(Collected data entries)
(** What [save_features] writes for a document with both entries. *)
Lemma save_features_writes (host : FeatureManager.Host) (d m : list (pyval * pyval))
      (fs : list pyval) :
  FeatureManager.dict_get "metadata" d = Some (PDict m) ->
  FeatureManager.dict_get "features" d = Some (PList fs) ->
  exists m' : list (pyval * pyval),
    FeatureManager.save_features host (PDict d)
    = Ok (PDict (FeatureManager.dict_set "metadata" (PDict m') d))
    /\ counts_agree (PDict (FeatureManager.dict_set "metadata" (PDict m') d))
    /\ FeatureManager.features_of (PDict (FeatureManager.dict_set "metadata" (PDict m') d)) = fs.
Proof.
  intros Hm Hf. unfold FeatureManager.save_features. cbn [FeatureManager.items].
  rewrite Hm, Hf. cbn [FeatureManager.items].
  assert (Efs : FeatureManager.features_of (PDict d) = fs).
  { unfold FeatureManager.features_of. cbn [FeatureManager.items]. now rewrite Hf. }
  rewrite Efs. eexists. split; [ reflexivity | ].
  assert (Efs' : forall x, FeatureManager.features_of
                             (PDict (FeatureManager.dict_set "metadata" x d)) = fs).
  { intros x. unfold FeatureManager.features_of. cbn [FeatureManager.items].
    rewrite dict_get_set_other by discriminate. now rewrite Hf. }
  split; [ | apply Efs' ].
  unfold counts_agree. rewrite Efs'. cbn [FeatureManager.items].
  eexists. split; [ apply dict_get_set_same | ].
  split; [ | split ].
  - rewrite !dict_get_set_other by discriminate. apply dict_get_set_same.
  - rewrite !dict_get_set_other by discriminate. apply dict_get_set_same.
  - apply dict_get_set_same.
Qed.

(** A command that replaced the feature list and saved. *)
Lemma save_and_report_spec (host : FeatureManager.Host) (data : pyval)
      (d : list (pyval * pyval)) (fs' : list pyval) (message : string) :
  data = PDict d ->
  (forall meta, FeatureManager.dict_get "metadata" d = Some meta -> exists m, meta = PDict m) ->
  let r := FeatureManager.save_and_report host data
             (PDict (FeatureManager.dict_set "features" (PList fs') d)) message in
  (FeatureManager.dict_get "metadata" d = None
   /\ r = FeatureManager.mkRun [] (Some data) (FeatureManager.Crashed (key_error "metadata")))
  \/ (exists m' : list (pyval * pyval),
        let written := PDict (FeatureManager.dict_set "metadata" (PDict m')
                                (FeatureManager.dict_set "features" (PList fs') d)) in
        FeatureManager.dict_get "metadata" d <> None
        /\ r = FeatureManager.mkRun [ FeatureManager.saved; message ] (Some written)
                 FeatureManager.Returned
        /\ counts_agree written
        /\ FeatureManager.features_of written = fs').
Proof.
  intros -> Hmeta r. unfold r, FeatureManager.save_and_report.
  destruct (FeatureManager.dict_get "metadata" d) as [meta | ] eqn:Em.
  - right. destruct (Hmeta meta eq_refl) as [m ->].
    destruct (save_features_writes host (FeatureManager.dict_set "features" (PList fs') d)
                m fs') as [m' [Es [Hc Hf]]].
    + rewrite dict_get_set_other by discriminate. exact Em.
    + apply dict_get_set_same.
    + exists m'. rewrite Es. repeat split; auto. discriminate.
  - left. split; [ reflexivity | ].
    unfold FeatureManager.save_features. cbn [FeatureManager.items].
    rewrite dict_get_set_other by discriminate. now rewrite Em.
Qed.

(** X19: without the feature file every invocation, whatever its
    arguments, exits with status 1 and creates no file. *)
Theorem feature_file_missing (host : FeatureManager.Host) (argv : list string) :
  FeatureManager.file (FeatureManager.main host None argv) = None
  /\ FeatureManager.ended (FeatureManager.main host None argv) = FeatureManager.Exited 1.
Proof.
  unfold FeatureManager.main.
  destruct argv as [ | p [ | c rest ] ]; try (split; reflexivity).
  destruct (String.eqb (lower c) "status"); [ split; reflexivity | ].
  destruct (String.eqb (lower c) "list"); [ split; reflexivity | ].
  destruct (String.eqb (lower c) "next"); [ split; reflexivity | ].
  destruct rest as [ | arg rest ]; [ split; reflexivity | ].
  destruct (String.eqb (lower c) "pass"); [ split; reflexivity | ].
  destruct (String.eqb (lower c) "fail"); [ split; reflexivity | ].
  destruct (String.eqb (lower c) "add"); split; reflexivity.
Qed.

Lemma untouched_returned (data : pyval) (out : list string) :
  untouched data (FeatureManager.mkRun out (Some data) FeatureManager.Returned).
Proof. split; [ reflexivity | ]. cbn. discriminate. Qed.

Lemma untouched_exited (data : pyval) (out : list string) (status : Z) :
  untouched data (FeatureManager.mkRun out (Some data) (FeatureManager.Exited status)).
Proof. split; [ reflexivity | ]. cbn. discriminate. Qed.

Lemma untouched_crashed (data : pyval) (k : string) :
  k = "metadata" \/ k = "features" ->
  untouched data (FeatureManager.mkRun [] (Some data) (FeatureManager.Crashed (key_error k))).
Proof.
  intros Hk. split; [ reflexivity | ]. cbn. intros e [= <-]. split; [ reflexivity | ].
  destruct Hk as [-> | ->]; auto.
Qed.

Lemma saved_outcome (host : FeatureManager.Host) (data : pyval) (fs' : list pyval)
      (message : string) :
  FeatureManager.shaped (fun _ => true) data = true ->
  let r := FeatureManager.save_and_report host data
             (PDict (FeatureManager.dict_set "features" (PList fs')
                       (FeatureManager.items data))) message in
  untouched data r \/ rewritten data r.
Proof.
  intros Hs r. destruct (shaped_dict _ _ Hs) as [d Hd]. subst data.
  assert (Hmeta : forall meta, FeatureManager.dict_get "metadata" d = Some meta ->
                  exists m, meta = PDict m).
  { intros meta E. now apply (shaped_metadata _ (PDict d) meta Hs). }
  unfold r. cbn [FeatureManager.items].
  destruct (save_and_report_spec host (PDict d) d fs' message eq_refl Hmeta)
    as [[_ E] | [m' [_ [E [Hc Hf]]]]]; rewrite E.
  - left. apply untouched_crashed. now left.
  - right. eexists. split; [ reflexivity | ]. split; [ reflexivity | ].
    split; [ reflexivity | ]. split; [ exact Hc | ].
    intros k K1 K2. cbn [FeatureManager.items].
    rewrite !dict_get_set_other by congruence. reflexivity.
Qed.

Lemma cmd_mark_outcome (target : bool) (host : FeatureManager.Host) (data : pyval)
      (fid : string) :
  FeatureManager.shaped (fun _ => true) data = true ->
  untouched data (FeatureManager.cmd_mark target host (Some data) fid)
  \/ rewritten data (FeatureManager.cmd_mark target host (Some data) fid).
Proof.
  intros Hs. unfold FeatureManager.cmd_mark. rewrite Hs. cbn [negb].
  destruct (FeatureManager.dict_get "features" (FeatureManager.items data)).
  2: { left. apply untouched_crashed. now right. }
  destruct (find (FeatureManager.has_id fid) (FeatureManager.features_of data)) as [f | ].
  2: { left. apply untouched_returned. }
  destruct (Bool.eqb (FeatureManager.passes f) target).
  { left. apply untouched_returned. }
  now apply saved_outcome.
Qed.

Lemma cmd_add_outcome (host : FeatureManager.Host) (data : pyval) (description : string) :
  FeatureManager.shaped (FeatureManager.entry_is "priority" FeatureManager.is_int) data = true ->
  untouched data (FeatureManager.cmd_add host (Some data) description)
  \/ rewritten data (FeatureManager.cmd_add host (Some data) description).
Proof.
  intros Hs. unfold FeatureManager.cmd_add. rewrite Hs. cbn [negb].
  destruct (FeatureManager.dict_get "features" (FeatureManager.items data)).
  2: { left. apply untouched_crashed. now right. }
  apply saved_outcome. revert Hs. apply shaped_weaken. reflexivity.
Qed.

Lemma plain_feature_parts (f : pyval) :
  plain_feature f = true ->
  FeatureManager.entry_is "priority" FeatureManager.is_int f = true
  /\ FeatureManager.entry_is "steps" FeatureManager.is_list f = true
  /\ FeatureManager.entry_is "description" FeatureManager.is_str f = true.
Proof. unfold plain_feature. rewrite !andb_true_iff. tauto. Qed.

Lemma well_shaped_any (data : pyval) :
  well_shaped data -> FeatureManager.shaped (fun _ => true) data = true.
Proof. apply shaped_weaken. reflexivity. Qed.

Lemma well_shaped_add (data : pyval) :
  well_shaped data ->
  FeatureManager.shaped (FeatureManager.entry_is "priority" FeatureManager.is_int) data = true.
Proof. apply shaped_weaken. intros f H. now apply plain_feature_parts in H. Qed.

Lemma well_shaped_next (data : pyval) :
  well_shaped data ->
  FeatureManager.shaped
    (fun f => FeatureManager.entry_is "priority" FeatureManager.is_int f
              && FeatureManager.entry_is "steps" FeatureManager.is_list f) data = true.
Proof.
  apply shaped_weaken. intros f H. apply plain_feature_parts in H.
  destruct H as [H1 [H2 _]]. now rewrite H1, H2.
Qed.

Lemma well_shaped_list (data : pyval) :
  well_shaped data ->
  FeatureManager.shaped (FeatureManager.entry_is "description" FeatureManager.is_str) data = true.
Proof. apply shaped_weaken. intros f H. now apply plain_feature_parts in H. Qed.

• **Activity**: Show each line in the data where the string "target" appears.

• **Answer section**:
Lemma cmd_mark_outcome (target : bool) (host : FeatureManager.Host) (data : pyval)
  untouched data (FeatureManager.cmd_mark target host (Some data) fid)
  \/ rewritten data (FeatureManager.cmd_mark target host (Some data) fid).
  destruct (Bool.eqb (FeatureManager.passes f) target).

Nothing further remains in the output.